• What is Batik?



    Most of us at one point or another have owned at least one piece of batik – maybe a dolphin or floral patterned sarong purchased as a swimsuit cover or perhaps a black, gold and red wall hanging with one’s favorite reggae singer or horticultural hobby (you know what I’m talkin’ about) for dorm room decoration. But, what do we really know about the skill and labor that went into those pieces or the extensive history behind batik as an art form?

    Batik cloth as a craft is arguably Indonesia’s most recognizable form of textile production. The origins of batik remain uncertain but what is known is that its roots can be traced back as far as 1500 years throughout Southeast Asia but has reached its most sophisticated form in the Indonesian archipelago. While there exists some evidence that men played a role in overall textile production, batik production is widely considered the domain of Indonesian women. Batiks are traditionally worn as garments but they are also used in rituals, especially to mark special occasions or for ceremonial purposes. The Batak people, for example, give batik cloth as gifts to commemorate important milestones such as births, marriages, deaths, and circumcisions.


    What is batik and how is it different than other patterned textiles? Batik is characterized by the resist-dye technique used to mark and color the cloth with intricate patterns and designs. Artists use a specific combination of beeswax and paraffin wax that’s been heated to a specific temperature, which ensures proper adhesion to the fabric and resistance to dye. Wax is applied directly onto woven cloth, usually with a canting, a slim pen-like piece of bamboo with a reservoir tip. Sometimes designs are drawn freehand; other times outlines are waxed over faint charcoal lines. The number of waxing and dyeing steps depends on the overall design and the mastery of the artist. Up to six colors (sometimes seven at a master level) can be achieved through the dyeing and re-dyeing process. This process is usually applied to a finely woven cotton cloth, but silk or rayon is used in today’s market.

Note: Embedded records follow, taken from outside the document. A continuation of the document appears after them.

(** [os.Create]: [O_RDWR|O_CREATE|O_TRUNC] with mode 0o666; an existing
    file is truncated and keeps its mode. *)
Definition Create (p : path) : io (result path) := λ w,
  match p with
  | [] => (Err (PathError "open" p EISDIR), w)
  | _ =>
      match namei (files w) [] (parent p) with
      | inl eno => (Err (PathError "open" p eno), w)
      | inr (File _ _) => (Err (PathError "open" p ENOTDIR), w)
      | inr (Dir pm) =>
          if negb (perm_x pm) then (Err (PathError "open" p EACCES), w)
          else match files w !! p with
               | Some (Dir _) => (Err (PathError "open" p EISDIR), w)
               | Some (File mode _) =>
                   if perm_r mode && perm_w mode
                   then (Ok p, with_files w (<[p := File mode []]> (files w)))
                   else (Err (PathError "open" p EACCES), w)
               | None =>
                   if perm_w pm
                   then (Ok p, with_files w
                           (<[p := File (N.ldiff mode_0666 (umask w)) []]> (files w)))
                   else (Err (PathError "open" p EACCES), w)
               end
      end
  end.

(** The number of bytes a transfer between the two files moves before an
    I/O fault stops it, if one does. *)
Definition fault_limit (w : world) (dst src : path) : option (nat * error) :=
  match iofault w !! src, iofault w !! dst with
  | None, None => None
  | Some r, None => Some (r, PathError "read" src EIO)
  | None, Some k => Some (k, PathError "write" dst EIO)
  | Some r, Some k =>
      if decide (r ≤ k)%nat then Some (r, PathError "read" src EIO)
      else Some (k, PathError "write" dst EIO)
  end.

(** [io.Copy destFile srcFile]: the bytes of the source, as they are when
    the copy runs, are written over the (just truncated) destination; a
    fault leaves the bytes transferred so far. *)
Definition Copy (dst src : path) : io (option error) := λ w,
  match files w !! src with
  | Some (File _ data) =>
      let '(n, err) :=
        match fault_limit w dst src with
        | Some (k, e) => if decide (k < length data)%nat then (k, Some e) else (length data, None)
        | None => (length data, None)
        end in
      match files w !! dst with
      | Some (File dmode _) =>
          (err, with_files w (<[dst := File dmode (take n data)]> (files w)))
      | _ => (Some (PathError "write" dst EIO), w)
      end
  | Some (Dir _) => (Some (PathError "read" src EISDIR), w)
  | None => (Some (PathError "read" src EIO), w)
  end.

(** [filepath.Rel base targ] for a target below its base; the error arm
    stands for the cases in which Go cannot relate the two paths. *)
Definition Rel (base targ : path) : result path :=
  if decide (base `prefix_of` targ) then Ok (drop (length base) targ)
  else Err (RelError base targ).

(** ** The walk function of [copyDirectory]

    The closure handed to [filepath.Walk]; it is the same text in the three
    programs. *)
Definition walkFn (src dest : path) (pth : path) (info : FileInfo)
    (err : option error) : io (option error) :=
  match err with
  | Some e => ret (Some e)
  | None =>
      match Rel src pth with
      | Err e => ret (Some e)
      | Ok relPath =>
          let destPath := Join dest relPath in
          if IsDir info then MkdirAll destPath (Mode info)
          else
            (* Copy file contents. *)
            do r <- Open pth ;
            match r with
            | Err e => ret (Some e)
            | Ok srcFile =>
                do r <- Create destPath ;
                match r with
                | Err e => ret (Some e)
                | Ok destFile => Copy destFile srcFile
                end
            end
      end
  end.

(** ** [filepath.Walk] as a machine

    [Walk] recurses through the tree; the machine keeps the recursion as a
    stack of frames, one per directory entered, each with the names not yet
    visited.  One step visits one entry: [Lstat], [readDirNames] for a
    directory, and the walk function.  The walk function of this program
    never answers [SkipDir] or [SkipAll], which the machine leaves out. *)

Definition WalkFunc : Type := path → FileInfo → option error → io (option error).

Inductive walk_state : Type :=
| WStart
| WFrames (stk : list (path * list string))
| WReturn (err : option error).

(** A call of [walk] has returned [err] to the loop of its caller: a
    non-nil error is returned further up, and ends the walk; otherwise the
    loop goes on with the names that are left. *)
Definition walk_returns (err : option error) (stk : list (path * list string))
    : walk_state :=
  match err with
  | Some e => WReturn (Some e)
  | None => WFrames stk
  end.

Definition visit (fn : WalkFunc) (p : path) (stk : list (path * list string))
    : io walk_state :=
  do r <- Lstat p ;
  match r with
  | Err e =>
      do err1 <- fn p nilFileInfo (Some e) ;
      ret (walk_returns err1 stk)
  | Ok info =>
      if IsDir info then
        do names <- readDirNames p ;
        do err1 <- fn p info (match names with Err e => Some e | Ok _ => None end) ;
        match names, err1 with
        | Ok ns, None => ret (WFrames ((p, ns) :: stk))
        | _, _ => ret (walk_returns err1 stk)
        end
      else
        do err1 <- fn p info None ;
        ret (walk_returns err1 stk)
  end.

Definition walk_step (fn : WalkFunc) (root : path) (st : walk_state) : io walk_state :=
  match st with
  | WStart => visit fn root []
  | WFrames [] => ret (WReturn None)
  | WFrames ((d, []) :: stk) => ret (WFrames stk)
  | WFrames ((d, n :: ns) :: stk) => visit fn (d ++ [n]) ((d, ns) :: stk)
  | WReturn err => ret (WReturn err)
  end.

(** [n] steps of the walk. *)
Fixpoint walk_iter (fn : WalkFunc) (root : path) (n : nat) (st : walk_state)
    : io walk_state :=
  match n with
  | O => ret st
  | S n' => do st' <- walk_step fn root st ; walk_iter fn root n' st'
  end.

Definition walk_result (st : walk_state) : option (option error) :=
  match st with
  | WReturn err => Some err
  | _ => None
  end.

(** [filepath.Walk root fn], run for at most [fuel] steps: [None] when the
    walk has not returned within the fuel. *)
Definition Walk (fuel : nat) (root : path) (fn : WalkFunc) : io (option (option error)) :=
  do st <- walk_iter fn root fuel WStart ;
  ret (walk_result st).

    With these colors, beautiful patterns and designs can be achieved. There exists over 3,000 unique batik patterns, some dating back to prehistoric times and range from abstract to figurative form. Batik patterns are rich in history and symbolism – often incorporating stylized animals, birds, and ancestral figures. Until the 18th century, it was forbidden for the lower classes to wear specific patterns, as with the Surakarta and Yogyakarta cultures. Until the 20th century, some patterns were family owned or had been kept private, only available to elite rulers and their families.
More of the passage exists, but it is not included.